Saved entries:
* * * * *

Lemma idle_admissible c ts : forallb idle_task ts = true -> Forall (admissible c) ts.
Proof.
  intros Hi%Is_true_eq_left%forallb_True. eapply Forall_impl; [exact Hi|].
  by intros [? ? ? []| | | | | | | | | |] ?.
Qed.

Lemma idle_waits c ts : forallb idle_task ts = true -> Forall (waits_blocked c) ts.
Proof.
  intros Hi%Is_true_eq_left%forallb_True. eapply Forall_impl; [exact Hi|].
  by intros [? ? ? []| | | | | | | | | |] ?.
Qed.

Lemma seg_quiet c t c' ts' w :
  will_notify t = false -> tighter c c' -> forallb idle_task ts' = true -> seg_wait c t c' ts' w.
Proof.
  intros Ht Hc Hi. split; [by apply idle_admissible|]. right. right. split_and!; [done..|].
  intros _. by apply idle_waits.
Qed.

Lemma idle_leave slot : forallb idle_task (leave slot) = true.
Proof. by destruct slot. Qed.

Lemma tighter_waiting c ns q n : tighter c (set_waiting c ns q n).
Proof. split_and!; try done. intros k st Hk. by exists st. Qed.

Lemma acquire_seg_wait c r once slot pc cs c' ts' :
  flow_inv True c cs -> task_ok True c (Acquire r once slot pc) ->
  admissible c (Acquire r once slot pc) ->
  run_acquire c r once slot pc = Some (c', ts') ->
  seg_wait c (Acquire r once slot pc) c' ts' WakeNone.
Proof.
  intros Hf [Hb _] Ha. destruct pc as [|n|n m|n|[]]; simpl; try done.
  - intros [= <- <-]. by apply seg_quiet; [|apply tighter_refl|].
  - destruct (try_acquire_load c r) as [m|] eqn:Hl; intros [= <- <-];
      [|apply seg_quiet; [done|apply tighter_refl|apply idle_leave]].
    split; [apply Forall_singleton; by apply load_admissible|]. right. right.
    split_and!; [done|apply tighter_refl|]. intros _. by apply Forall_singleton.
  - pose proof (tighter_locked True c cs r m Hf Hb) as Ht. pose proof (frame_locked c r m) as Hfr.
    destruct (try_acquire_locked c r m) as [c1 [p|e]] eqn:Hl; simpl in Ht.
    { intros [= <- <-]. apply seg_quiet; [done..|]. simpl. apply idle_leave. }
    destruct (resource_exhausted e) eqn:He; simpl;
      [|intros [= <- <-]; apply seg_quiet; [done..|apply idle_leave]].
    destruct (negb once); intros [= <- <-]; [|apply seg_quiet; [done..|apply idle_leave]].
    destruct Hfr as (_ & Hi & _ & _ & Hbc & _). split.
    + apply Forall_singleton. by apply (admissible_frame c c1 (Acquire r once slot (Exhausted n)) Hi Hbc).
    + right. right. split_and!; [done..|]. intros _. apply Forall_singleton. intros r' Hr.
      destruct n; simplify_eq/=. by eapply locked_blocked.
  - assert (forall sl c1, tighter c c1 -> max_inflight_bytes c1 = max_inflight_bytes c ->
      budget_cell c1 = budget_cell c ->
      seg_wait c (Acquire r once slot (Exhausted n)) c1 [Acquire r once sl (Parked n)] WakeNone) as Hp.
    { intros sl c1 Ht Hi Hbc. split.
      - apply Forall_singleton. by apply (admissible_frame c c1 (Acquire r once sl (Parked n))).
      - right. right. split_and!; [done..|]. intros Hw. apply Forall_singleton. intros r' Hr.
        destruct n; simplify_eq/=. eapply blocked_tighter; [done|]. by apply Hw. }
    destruct slot; [intros [= <- <-]; by apply Hp; [apply tighter_refl|..]|].
    unfold reserve_credit_waiter. destruct (_ <=? _); intros [= <- <-];
      [by apply seg_quiet; [|apply tighter_refl|]|]. by apply Hp; [apply tighter_waiting|..].
  - intros [= <- <-]. by apply seg_quiet; [|apply tighter_refl|].
Qed.

Lemma tighter_handoff c p e s : tighter c (handoff c p e s).1.
Proof.
  unfold handoff. destruct (live c !! p_key p) as [st|] eqn:Hk; [|apply tighter_refl].
  destruct (Ownership.same_owner _ _); [|apply tighter_refl]. by eapply tighter_put.
Qed.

* * * * *

> [Instructions for the task]
Type out all of the records again, exactly.

> [Exercise solution]
Lemma idle_admissible c ts : forallb idle_task ts = true -> Forall (admissible c) ts.
Proof.
  intros Hi%Is_true_eq_left%forallb_True. eapply Forall_impl; [exact Hi|].
  by intros [? ? ? []| | | | | | | | | |] ?.
Qed.

Lemma idle_waits c ts : forallb idle_task ts = true -> Forall (waits_blocked c) ts.
Proof.
  intros Hi%Is_true_eq_left%forallb_True. eapply Forall_impl; [exact Hi|].
  by intros [? ? ? []| | | | | | | | | |] ?.
Qed.

Lemma seg_quiet c t c' ts' w :
  will_notify t = false -> tighter c c' -> forallb idle_task ts' = true -> seg_wait c t c' ts' w.
Proof.
  intros Ht Hc Hi. split; [by apply idle_admissible|]. right. right. split_and!; [done..|].
  intros _. by apply idle_waits.
Qed.

Lemma idle_leave slot : forallb idle_task (leave slot) = true.
Proof. by destruct slot. Qed.

Lemma tighter_waiting c ns q n : tighter c (set_waiting c ns q n).
Proof. split_and!; try done. intros k st Hk. by exists st. Qed.

Lemma acquire_seg_wait c r once slot pc cs c' ts' :
  flow_inv True c cs -> task_ok True c (Acquire r once slot pc) ->
  admissible c (Acquire r once slot pc) ->
  run_acquire c r once slot pc = Some (c', ts') ->
  seg_wait c (Acquire r once slot pc) c' ts' WakeNone.
Proof.
  intros Hf [Hb _] Ha. destruct pc as [|n|n m|n|[]]; simpl; try done.
  - intros [= <- <-]. by apply seg_quiet; [|apply tighter_refl|].
  - destruct (try_acquire_load c r) as [m|] eqn:Hl; intros [= <- <-];
      [|apply seg_quiet; [done|apply tighter_refl|apply idle_leave]].
    split; [apply Forall_singleton; by apply load_admissible|]. right. right.
    split_and!; [done|apply tighter_refl|]. intros _. by apply Forall_singleton.
  - pose proof (tighter_locked True c cs r m Hf Hb) as Ht. pose proof (frame_locked c r m) as Hfr.
    destruct (try_acquire_locked c r m) as [c1 [p|e]] eqn:Hl; simpl in Ht.
    { intros [= <- <-]. apply seg_quiet; [done..|]. simpl. apply idle_leave. }
    destruct (resource_exhausted e) eqn:He; simpl;
      [|intros [= <- <-]; apply seg_quiet; [done..|apply idle_leave]].
    destruct (negb once); intros [= <- <-]; [|apply seg_quiet; [done..|apply idle_leave]].
    destruct Hfr as (_ & Hi & _ & _ & Hbc & _). split.
    + apply Forall_singleton. by apply (admissible_frame c c1 (Acquire r once slot (Exhausted n)) Hi Hbc).
    + right. right. split_and!; [done..|]. intros _. apply Forall_singleton. intros r' Hr.
      destruct n; simplify_eq/=. by eapply locked_blocked.
  - assert (forall sl c1, tighter c c1 -> max_inflight_bytes c1 = max_inflight_bytes c ->
      budget_cell c1 = budget_cell c ->
      seg_wait c (Acquire r once slot (Exhausted n)) c1 [Acquire r once sl (Parked n)] WakeNone) as Hp.
    { intros sl c1 Ht Hi Hbc. split.
      - apply Forall_singleton. by apply (admissible_frame c c1 (Acquire r once sl (Parked n))).
      - right. right. split_and!; [done..|]. intros Hw. apply Forall_singleton. intros r' Hr.
        destruct n; simplify_eq/=. eapply blocked_tighter; [done|]. by apply Hw. }
    destruct slot; [intros [= <- <-]; by apply Hp; [apply tighter_refl|..]|].
    unfold reserve_credit_waiter. destruct (_ <=? _); intros [= <- <-];
      [by apply seg_quiet; [|apply tighter_refl|]|]. by apply Hp; [apply tighter_waiting|..].
  - intros [= <- <-]. by apply seg_quiet; [|apply tighter_refl|].
Qed.

Lemma tighter_handoff c p e s : tighter c (handoff c p e s).1.
Proof.
  unfold handoff. destruct (live c !! p_key p) as [st|] eqn:Hk; [|apply tighter_refl].
  destruct (Ownership.same_owner _ _); [|apply tighter_refl]. by eapply tighter_put.
Qed.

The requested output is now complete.